How to Detect Rain Damage in Concrete Surfaces

Cement concrete is the most widely used material in construction because of its extraordinary strength and durability. Despite that, it is not uncommon for concrete to deteriorate due to changes in the atmosphere, material limitation, and design errors. Cosmetic concerns such as hairline cracks may not be a cause for alarm, but other signs of wear must be addressed timely to prevent greater and costlier damages.

There are many factors that contribute to the deterioration of concrete. Excessive moisture is one of the major factors that challenges the structural performance of concrete. When exposed to rainfall, freshly-poured concrete may show delayed signs of damage overtime. The excess water in the slab creates a high water-cement ratio that reduces the concrete’s durability.
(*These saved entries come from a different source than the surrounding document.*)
(* ===== verification/Pretty.v ===== *)
(** * internal/reporter: what the pretty reporter prints

    color.go and pretty.go: the text an event adds to the terminal. *)

From S2P Require Import Prelude GoStrings GoTime Json GoDate Run RunIndex Events.

(** ** color.go *)
Inductive ColorMode := ColorAuto | ColorAlways | ColorNever.

Definition ParseColorMode (s : string) : result ColorMode :=
  let t := to_lower (trim_space s) in
  if existsb (String.eqb t) [""; "auto"] then Ok ColorAuto
  else if existsb (String.eqb t) ["always"; "on"; "true"] then Ok ColorAlways
  else if existsb (String.eqb t) ["never"; "off"; "false"] then Ok ColorNever
  else Err (Fmt "invalid color mode %q (want auto|always|never)" [TStr s]).

(** [env]: the value of a variable, when it is set. *)
Definition set_nonempty (env : string -> option string) (k : string) : bool :=
  match env k with Some v => negb (String.eqb v "") | None => false end.

Definition ResolveColor (mode : ColorMode) (isTerminal : bool) (env : string -> option string) : bool :=
  match mode with
  | ColorAlways => true
  | ColorNever => false
  | ColorAuto =>
    if set_nonempty env "NO_COLOR" then false
    else if set_nonempty env "FORCE_COLOR" then true
    else if set_nonempty env "CLICOLOR_FORCE" then true
    else isTerminal
  end.

Record palette := mkpalette {
  pal_reset : string; pal_dim : string; pal_bold : string; pal_green : string; pal_red : string;
  pal_yellow : string; pal_cyan : string; pal_gray : string; pal_magenta : string;
}.

Definition ansi (code : string) : string := String "027" ("[" +:+ code +:+ "m").

Definition newPalette (on : bool) : palette :=
  if on then mkpalette (ansi "0") (ansi "2") (ansi "1") (ansi "32") (ansi "31") (ansi "33") (ansi "36") (ansi "90") (ansi "35")
  else mkpalette "" "" "" "" "" "" "" "" "".

Definition wrap (p : palette) (code s : string) : string := if String.eqb code "" then s else code +:+ s +:+ pal_reset p.

(** ** Durations and times *)
Definition frac (u : Z) (k : nat) : string :=
  let m := (10 ^ Z.of_nat k)%Z in
  itoa (u / m) +:+ (if (u mod m =? 0)%Z then "" else "." +:+ frac_digits k (u mod m)).

(** [Duration.String]. *)
Definition duration_string (d : Z) : string :=
  let u := Z.abs d in
  let text :=
    if (u =? 0)%Z then "0s"
    else if (u <? Microsecond)%Z then itoa u +:+ "ns"
    else if (u <? GoTime.Millisecond)%Z then frac u 3 +:+ "µs"
    else if (u <? Second)%Z then frac u 6 +:+ "ms"
    else
      let s := (u / Second)%Z in
      let m := (s / 60)%Z in
      (if (0 <? m / 60)%Z then itoa (m / 60) +:+ "h" else "") +:+
      (if (0 <? m)%Z then itoa (m mod 60) +:+ "m" else "") +:+
      frac (s mod 60 * Second + u mod Second) 9 +:+ "s" in
  (if (d <? 0)%Z then "-" else "") +:+ text.

(** [Duration.Round], half away from zero. *)
Definition Round (d m : Z) : Z :=
  if (m <=? 0)%Z then d
  else
    let r := Z.rem d m in
    if (d <? 0)%Z then
      if (- r * 2 <? m)%Z then (d - r)%Z else Z.max min_int (d - m - r)
    else
      if (r * 2 <? m)%Z then (d - r)%Z else Z.min max_int (d + m - r).

(** [t.UTC().Format("15:04:05.000")] *)
Definition clock_text (t : Z) : string :=
  let r := (t mod ns_per_day)%Z in
  let sec := (r / 1000000000)%Z in
  digits 2 (sec / 3600) +:+ ":" +:+ digits 2 (sec / 60 mod 60) +:+ ":" +:+ digits 2 (sec mod 60) +:+ "." +:+ digits 3 (r mod 1000000000 / 1000000).

(** ** Values *)

(** The digits of an integer without its trailing zeros. *)
Fixpoint trim_zeros (s : string) : string :=
  match s with
  | "" => ""
  | String a s' => match trim_zeros s' with "" => if Ascii.eqb a "0" then "" else String a "" | t => String a t end
  end.

(** %v of a float64 that is an integer: from a million on, with an exponent. *)
Definition float_text (z : Z) : string :=
  let s := itoa (Z.abs z) in
  let e := (Z.of_nat (String.length s) - 1)%Z in
  (if (z <? 0)%Z then "-" else "") +:+
  (if (e <? 6)%Z then s
   else match s with
        | String a t =>
          String a (match trim_zeros t with "" => "" | u => "." +:+ u end) +:+ "e+" +:+ (if (e <? 10)%Z then "0" else "") +:+ itoa e
        | "" => ""
        end).

(** %v of a decoded value; a number that is no integer keeps its text. *)
Fixpoint json_text (j : json) : string :=
  match j with
  | JNull => "<nil>"
  | JBool b => if b then "true" else "false"
  | JNum s => match atoi s with Some z => float_text z | None => s end
  | JStr s => s
  | JArr l => "[" +:+ join " " (map json_text l) +:+ "]"
  | JObj l => "map[" +:+ join " " (map (fun kv => kv.1 +:+ ":" +:+ json_text kv.2) l) +:+ "]"
  end.

(** %v. *)
Definition any_text (v : any) : string :=
  match v with
  | AStr s => s
  | AInt z => itoa z
  | AStrs l => "[" +:+ join " " l +:+ "]"
  | AStrMap m => "map[" +:+ join " " (map (fun kv => kv.1 +:+ ":" +:+ kv.2) (entries m)) +:+ "]"
  | AJson j => json_text j
  end.

(** [[]rune(s)]: the encodings of the runes; a byte outside of one is U+FFFD. [k] bytes of
    a rune that has begun remain. *)
Fixpoint runes_go (k : nat) (cur s : string) : list string :=
  match s with
  | "" => match cur with "" => [] | _ => [cur] end
  | String a s' =>
    match k with
    | S k' => let cur := cur +:+ String a "" in match k' with 0 => cur :: runes_go 0 "" s' | _ => runes_go k' cur s' end
    | 0 =>
      if is_ascii a then String a "" :: runes_go 0 "" s'
      else match rune_extra s with Some n => runes_go n (String a "") s' | None => replacement :: runes_go 0 "" s' end
    end
  end.

Definition runes (s : string) : list string := runes_go 0 "" s.

Definition truncate (s : string) : string :=
  let rs := runes s in
  if length rs <=? 80 then s else join "" (take 79 rs) +:+ "…".

Definition formatResultValue (v : any) : string :=
  match v with
  | AStr s => truncate s
  | AStrs l => truncate ("[" +:+ join ", " l +:+ "]")
  | AStrMap m => truncate ("{" +:+ join ", " (map (fun kv => kv.1 +:+ ": " +:+ kv.2) (entries m)) +:+ "}")
  | _ => truncate (any_text v)
  end.

(** ** Lines *)
Definition glyph (status : string) (p : palette) : string :=
  if String.eqb status "succeeded" then wrap p (pal_green p) "✓"
  else if existsb (String.eqb status) ["failed"; "infrafailed"] then wrap p (pal_red p) "✗"
  else if String.eqb status "skipped" then wrap p (pal_yellow p) "⊘"
  else if String.eqb status "not-run" then wrap p (pal_gray p) "·"
  else "•".

Definition or (a b : string) : string := if String.eqb a "" then b else a.
Definition statusWord (s : string) : string := or s "completed".
Definition labelOf (name displayName : string) : string := or displayName name.

Definition prefixOf (task step : string) : string :=
  if String.eqb step "" then or task "?"
  else if String.eqb task "" then step
  else task +:+ "/" +:+ step.

Inductive Verbosity := Quiet | Normal | Verbose.

Record pretty := mkpretty { pr_pal : palette; pr_verb : Verbosity; pr_timestamps : bool }.

Definition NewPretty (color : bool) (verb : Verbosity) (timestamps : bool) : pretty := mkpretty (newPalette color) verb timestamps.

Definition at_least_normal (v : Verbosity) : bool := match v with Quiet => false | _ => true end.
Definition is_verbose (v : Verbosity) : bool := match v with Verbose => true | _ => false end.

Definition nl : string := String "010" "".

Definition timestamp_prefix (p : pretty) (e : Event) : string :=
  if negb (pr_timestamps p) || IsZero (ev_Time e) then "" else "[" +:+ clock_text (ev_Time e) +:+ "] ".

Definition rounded (e : Event) : string := duration_string (Round (ev_Duration e) GoTime.Millisecond).

(** The mark of a line from a standard error stream. *)
Definition stream_mark (p : pretty) (stderr : string) (e : Event) : string :=
  if String.eqb (ev_Stream e) stderr then wrap (pr_pal p) (pal_yellow (pr_pal p)) "!" else " ".

Definition sidecar_detail (status : string) : string :=
  if String.eqb status "infrafailed" then "failed to start" else if String.eqb status "failed" then "crashed" else status.

Definition resolver_trail (p : pretty) (e : Event) : string :=
  let pal := pr_pal p in
  if String.eqb (ev_Status e) "failed" then wrap pal (pal_red pal) (ev_Message e)
  else if ev_Cached e then wrap pal (pal_dim pal) "(cached)"
  else wrap pal (pal_dim pal) ("(" +:+ rounded e +:+ ")").

Definition message_part (p : pretty) (e : Event) : string :=
  if String.eqb (ev_Message e) "" then "" else "  " +:+ wrap (pr_pal p) (pal_red (pr_pal p)) (ev_Message e).

Definition result_lines (p : pretty) (e : Event) : string :=
  join "" (map (fun kv => "  " +:+ wrap (pr_pal p) (pal_bold (pr_pal p)) (kv.1 +:+ ":") +:+ " " +:+ formatResultValue kv.2 +:+ nl) (entries (ev_Results e))).

(** *** One text per kind of event *)
Section EventText.
Variables (p : pretty) (e : Event).

Let pal : palette := pr_pal p.
Let dim : string -> string := wrap pal (pal_dim pal).
Let cyan : string -> string := wrap pal (pal_cyan pal).
Let step : string := labelOf (ev_Step e) (ev_DisplayName e).

Definition if_normal (s : string) : string := if at_least_normal (pr_verb p) then s else "".
Definition if_verbose (s : string) : string := if is_verbose (pr_verb p) then s else "".

Definition run_start_text : string :=
  if_normal (cyan "▶" +:+ " " +:+ wrap pal (pal_bold pal) (labelOf (or (ev_Pipeline e) "pipeline") (ev_DisplayName e)) +:+ nl).

Definition task_start_text : string := if_verbose (cyan "▸" +:+ " " +:+ labelOf (ev_Task e) (ev_DisplayName e) +:+ nl).

Definition step_start_text : string :=
  if_verbose ("  " +:+ dim "·" +:+ " " +:+ dim (prefixOf (ev_Task e) step) +:+ " started" +:+ nl).

Definition step_end_text : string :=
  if_verbose ("  " +:+ dim "·" +:+ " " +:+ dim (prefixOf (ev_Task e) step) +:+ " finished (exit " +:+ itoa (ev_ExitCode e) +:+ ")" +:+ nl).

Definition step_log_text : string :=
  if_normal (timestamp_prefix p e +:+ "  " +:+ cyan (prefixOf (ev_Task e) step) +:+ " " +:+ dim "│" +:+ " " +:+
             stream_mark p "stderr" e +:+ " " +:+ ev_Line e +:+ nl).

Definition sidecar_log_text : string :=
  if_normal (timestamp_prefix p e +:+ "  " +:+ cyan "◊" +:+ " " +:+ cyan (ev_Task e +:+ ":" +:+ step) +:+ " " +:+ dim "│" +:+ " " +:+
             stream_mark p "sidecar-stderr" e +:+ " " +:+ ev_Line e +:+ nl).

Definition sidecar_start_text : string :=
  if_verbose ("  " +:+ dim "·" +:+ " " +:+ dim (ev_Task e +:+ ":" +:+ ev_Step e) +:+ " sidecar started" +:+ nl).

Definition sidecar_end_text : string :=
  if negb (String.eqb (ev_Status e) "succeeded") || negb (ev_ExitCode e =? 0)%Z then
    "  " +:+ wrap pal (pal_yellow pal) "·" +:+ " " +:+ dim (ev_Task e +:+ ":" +:+ ev_Step e) +:+
    " sidecar exited " +:+ itoa (ev_ExitCode e) +:+ " (" +:+ sidecar_detail (ev_Status e) +:+ ")" +:+ nl
  else if_verbose ("  " +:+ dim "·" +:+ " " +:+ dim (ev_Task e +:+ ":" +:+ ev_Step e) +:+ " sidecar exited 0" +:+ nl).

Definition resolver_start_text : string :=
  if_verbose ("  " +:+ dim "↳" +:+ " " +:+ dim (or (ev_Task e) "(pipeline)") +:+ " resolver " +:+ cyan (ev_Resolver e) +:+ " starting" +:+ nl).

Definition resolver_end_text : string :=
  if_normal ("  " +:+ dim "↳" +:+ " " +:+ (if String.eqb (ev_Task e) "" then "" else dim (ev_Task e) +:+ " ") +:+
             "resolver " +:+ cyan (ev_Resolver e) +:+ " " +:+ or (ev_Source e) "(no source reported)" +:+ " " +:+ resolver_trail p e +:+ nl).

Definition task_skip_text : string :=
  glyph "skipped" pal +:+ " " +:+ labelOf (ev_Task e) (ev_DisplayName e) +:+ "  skipped (" +:+ ev_Message e +:+ ")" +:+ nl.

Definition task_end_text : string :=
  glyph (ev_Status e) pal +:+ " " +:+ labelOf (ev_Task e) (ev_DisplayName e) +:+ "  " +:+ dim ("(" +:+ rounded e +:+ ")") +:+
  message_part p e +:+ nl.

Definition run_end_text : string :=
  if_normal (dim (join "" (replicate 40 "─")) +:+ nl) +:+
  glyph (ev_Status e) pal +:+ " PipelineRun " +:+ wrap pal (pal_bold pal) (statusWord (ev_Status e)) +:+ " in " +:+ rounded e +:+
  message_part p e +:+ nl +:+ result_lines p e.

Definition error_text : string := wrap pal (pal_red pal) "error:" +:+ " " +:+ ev_Message e +:+ nl.

Definition debug_text : string :=
  if_normal (timestamp_prefix p e +:+ "  " +:+ wrap pal (pal_gray pal) "[debug]" +:+ " component=" +:+ ev_Component e +:+
             join "" (map (fun kv => " " +:+ kv.1 +:+ "=" +:+ any_text kv.2) (entries (ev_Fields e))) +:+
             (if String.eqb (ev_Message e) "" then "" else " — " +:+ ev_Message e) +:+ nl).

(** What [Emit] writes; nothing for a kind it does not know. *)
Definition kind_texts : list (EventKind * string) :=
  [(EvtRunStart, run_start_text); (EvtTaskStart, task_start_text); (EvtStepStart, step_start_text); (EvtStepEnd, step_end_text);
   (EvtStepLog, step_log_text); (EvtSidecarLog, sidecar_log_text); (EvtSidecarStart, sidecar_start_text); (EvtSidecarEnd, sidecar_end_text);
   (EvtResolverStart, resolver_start_text); (EvtResolverEnd, resolver_end_text); (EvtTaskSkip, task_skip_text); (EvtTaskEnd, task_end_text);
   (EvtRunEnd, run_end_text); (EvtError, error_text); (EvtDebug, debug_text)].

Definition pretty_text : string :=
  match List.find (fun kt => String.eqb (ev_Kind e) (kind_string kt.1)) kind_texts with Some kt => kt.2 | None => "" end.
End EventText.

Example duration_ex : map duration_string [0; 999; 1500; 2000000; 1500000000; 61000000000; 3600000000000; -90500000000]%Z =
  ["0s"; "999ns"; "1.5µs"; "2ms"; "1.5s"; "1m1s"; "1h0m0s"; "-1m30.5s"].
Proof. vm_compute. reflexivity. Qed.

Example float_ex : map float_text [0; 42; -100000; 1000000; 1234567; 123456789012]%Z =
  ["0"; "42"; "-100000"; "1e+06"; "1.234567e+06"; "1.23456789012e+11"].
Proof. vm_compute. reflexivity. Qed.

Example pretty_ex : pretty_text (NewPretty false Normal true) (step_log 3661001000000 "t" "s" "" "stderr" "boom") =
  "[01:01:01.001]   t/s │ ! boom" +:+ nl.
Proof. vm_compute. reflexivity. Qed.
One case report revealed that degradation of reinforced concrete structures starts in rainy and winter seasons. Structures that remain in wet condition are susceptible to corrosion that leads to cracking, spalling, and delamination. The report also discussed the importance of simple inspection to verify the extent of degradation in concrete structures.

Rainwater might be the major culprit in concrete degradation, but it also helps in assessing the structural integrity of these surfaces. The next time it rains, inspect your driveway, parking lot, or patios to evaluate the possible hazards you may encounter in the future.
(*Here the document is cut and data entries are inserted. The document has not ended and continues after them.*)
Lemma replay_prints_live_witness :
  let r := NewFilter (RPretty (NewPretty false Normal false) "") ["b"] [] in
  (Replay (fun _ => 0%Z) (persisted (fun _ => 0%Z) [ex_done] 0) r 0).1.1 =
    NewFilter (RPretty (NewPretty false Normal false) ("  b/s │   done" +:+ eol)) ["b"] [].
Proof.
  cbv zeta. rewrite (replay_prints_live (fun _ => 0%Z) (NewPretty false Normal false) [ex_done] ["b"] [] 0 0).
  - vm_compute. reflexivity.
  - apply Forall_cons_2; [|apply Forall_nil_2]. split; [apply ex_done_loggable|]. split; [done|split; apply map_Forall_empty].
Defined.

(** The result line of a run-end event that names a list: live, and from the log. *)
Definition ex_results : Event := set_Results {[ "report" := AStrs ["a"; "b"] ]} (set_Time 5 (set_Kind (kind_string EvtRunEnd) zero_event)).

(** with a list among the results the replay prints another line than the run did:
    [[a, b]] live, [[a b]] from the log. *)
Theorem replayed_list_differs :
  let p := NewPretty false Normal false in
  result_lines p ex_results = "  report: [a, b]" +:+ nl /\
  option_map (result_lines p) (s ← MarshalJSON ex_results; UnmarshalJSON s) = Some ("  report: [a b]" +:+ nl).
Proof. vm_compute. split; reflexivity. Qed.

(** ** A line the scanner does not take *)

(** The event of a step whose line is [n] bytes of value 1. *)
Fixpoint ones (n : nat) : string := match n with 0 => "" | S n => String "001" (ones n) end.

Lemma ones_facts n : size (ones n) = Z.of_nat n /\ str_all is_ascii (ones n) = true /\ strip_cr (ones n) = ones n /\
  size (quote_go 0 0 (ones n)) = (6 * Z.of_nat n)%Z.
Proof.
  induction n as [|n (IH1 & IH2 & IH3 & IH4)]; [done|]. cbn [ones]. split_and!.
  - unfold size in *. cbn [String.length]. lia.
  - simpl str_all. by rewrite IH2.
  - destruct n; [done|]. change (strip_cr (String "001" (ones (S n)))) with (String "001" (strip_cr (ones (S n)))). by rewrite IH3.
  - cbn [quote_go]. change (is_ascii "001") with true. cbv iota. rewrite size_app, IH4. change (size (quote_ascii "001")) with 6%Z. lia.
Qed.

Lemma size_nonneg s : (0 <= size s)%Z.
Proof. unfold size. lia. Qed.

Lemma join_size sep l x : x ∈ l -> (size x <= size (join sep l))%Z.
Proof.
  induction l as [|y l IH]; [by intros ?%not_elem_of_nil|]. pose proof (size_nonneg sep). pose proof (size_nonneg y). intros [->|Hx]%elem_of_cons.
  - destruct l; [cbn; lia|]. change (join sep (y :: s :: l)) with (y +:+ sep +:+ join sep (s :: l)). rewrite !size_app.
    pose proof (size_nonneg (join sep (s :: l))). lia.
  - destruct l as [|z l]; [by apply not_elem_of_nil in Hx|]. change (join sep (y :: z :: l)) with (y +:+ sep +:+ join sep (z :: l)).
    rewrite !size_app. specialize (IH Hx). lia.
Qed.

Lemma member_size k s l : (k, JStr s) ∈ l -> (size (quote_go 0 0 s) <= size (Marshal (JObj l)))%Z.
Proof.
  intros Hin. unfold Marshal. destruct l as [|x l]; [by apply not_elem_of_nil in Hin|]. cbn [print_in]. revert Hin. generalize (x :: l). intros l' Hin.
  set (f := fun kv : string * json => no_break 1 +:+ quote kv.1 +:+ ":" +:+ print_in no_break ":" 1 kv.2).
  assert (f (k, JStr s) ∈ map f l') as Hf by by apply list_elem_of_fmap_2.
  pose proof (join_size "," _ _ Hf) as Hj. rewrite !size_app. unfold f at 1 in Hj. cbn [fst snd print_in] in Hj. rewrite !size_app in Hj.
  assert (size (quote_go 0 0 s) <= size (quote s))%Z as Hq.
  { unfold quote. rewrite str_app_cons. change (String dquote ?u) with (String dquote "" +:+ u). rewrite !size_app. pose proof (size_nonneg (String dquote "")). lia. }
  repeat match goal with |- context [size ?u] => lazymatch goal with _ : (0 <= size u)%Z |- _ => fail | _ => pose proof (size_nonneg u) end end.
  pose proof (size_nonneg (no_break 1)). pose proof (size_nonneg (quote k)). pose proof (size_nonneg ":"). lia.
Qed.

Lemma replay_too_long now k s rest r n : str_all printable s = true -> (max_token <= size s)%Z ->
  replay_lines now k (raw_lines ((s +:+ eol) +:+ rest)) r n = (r, n, Some too_long).
Proof.
  intros Hp Hs. rewrite <-str_app_assoc. change (eol +:+ rest) with (String newline rest).
  rewrite raw_lines_cut by by apply printable_no_newline. cbn [replay_lines]. by rewrite (proj2 (Z.leb_le _ _)).
Qed.

(** a log line within the cap of one mebibyte can be too long for the replay: a line of
    [n] control bytes is emitted whole for every [n] up to the cap, yet from 699051 on its
    event, six bytes for each, passes the four mebibytes the replay takes, and the replay of
    the run's log stops before it with an error. *)
Theorem long_line_stops_Replay now es n (t : Z) task step stream rest r m :
  Forall loggable es ->
  valid_utf8 task = true -> valid_utf8 step = true -> valid_utf8 stream = true -> has_json_year t = true ->
  (699051 <= Z.of_nat n <= MaxLogLineBytes)%Z ->
  shown (ones n) = ones n /\
  Replay now (Some (lines_of es +:+ event_line (step_log t task step "" stream (ones n)) +:+ rest)) r m =
    let '(r, m) := emit_all now r (map reread es) m in (r, m, Some too_long).
Proof.
  intros Hes H1 H2 H3 Ht Hn. destruct (ones_facts n) as (Hs & Ha & Hcr & Hq). set (e := step_log t task step "" stream (ones n)). split.
  { unfold shown. rewrite Hs, (proj2 (Z.leb_le _ _)) by lia. done. }
  assert (wf_event e) as He.
  { unfold wf_event, wf_members. split_and!; try exact Ht; try apply map_Forall_empty; try (split; vm_compute; discriminate).
    unfold event_strings, e, step_log. cbn -[valid_utf8 ones]. repeat (apply Forall_cons_2; [first [done|by apply valid_utf8_ascii]|]). apply Forall_nil_2. }
  destruct (wf_event_line e He) as (s & Hms & Hl). destruct (MarshalJSON_line e s He Hms) as [Hp _].
  cbn [Replay]. rewrite (replay_events now 1 es _ r m Hes). destruct (emit_all now r (map reread es) m) as [r' m'].
  rewrite Hl. apply replay_too_long; [done|]. unfold MarshalJSON in Hms. destruct (has_json_year (ev_Time e)); [|done]. injection Hms as <-.
  etrans; [|apply (member_size "line" (ones n))]; [rewrite Hq; unfold max_token; lia|].
  unfold eventJSON_members. rewrite !elem_of_app. do 7 right. left. change (ev_Line _) with (ones n).
  unfold omit_empty. destruct n; [lia|]. cbn. by left.
Qed.

Lemma long_line_stops_Replay_witness :
  Replay (fun _ => 0%Z) (Some (lines_of ex_log +:+ event_line (step_log 5 "t" "s" "" "stdout" (ones (Z.to_nat 699051))) +:+ "")) (RSink [] None) 0 =
    (RSink (map reread ex_log) None, 0, Some too_long).
Proof.
  rewrite (proj2 (long_line_stops_Replay (fun _ => 0%Z) ex_log (Z.to_nat 699051) 5 "t" "s" "stdout" "" (RSink [] None) 0
    ex_log_loggable eq_refl eq_refl eq_refl eq_refl ltac:(rewrite Z2Nat.id; unfold MaxLogLineBytes; lia))).
  by rewrite emit_all_sink.
Defined.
1. Check where the flow of water is heading

Designating storm sewers and drains is a good precautionary measure to prevent flooding and water damage. Rain water must flow into these structures and not towards your property. Surfaces that are sheltered from the direct downpour of rain are much better preserved while those constantly exposed to rain will show early signs of wear (e.g., cracking, pitting, and lifting).

2. Check for cracks and other signs of concrete deterioration

Cracking is inevitable and even high-quality concrete, with long years of service under its belt, is not immune to the harmful effects of rainwater. But, not all signs of damage require replacement; some cracks and chips can be mended by resurfacing. With that being said, you still need to assess if the signs of damage are negligible enough to not pose a safety hazard. According to the Americans with Disabilities Act, any joint or crack with a vertical change of over 1/4 inch is considered a trip hazard. Preventive maintenance and repair will keep concrete structures in top condition and help you prevent legal liabilities.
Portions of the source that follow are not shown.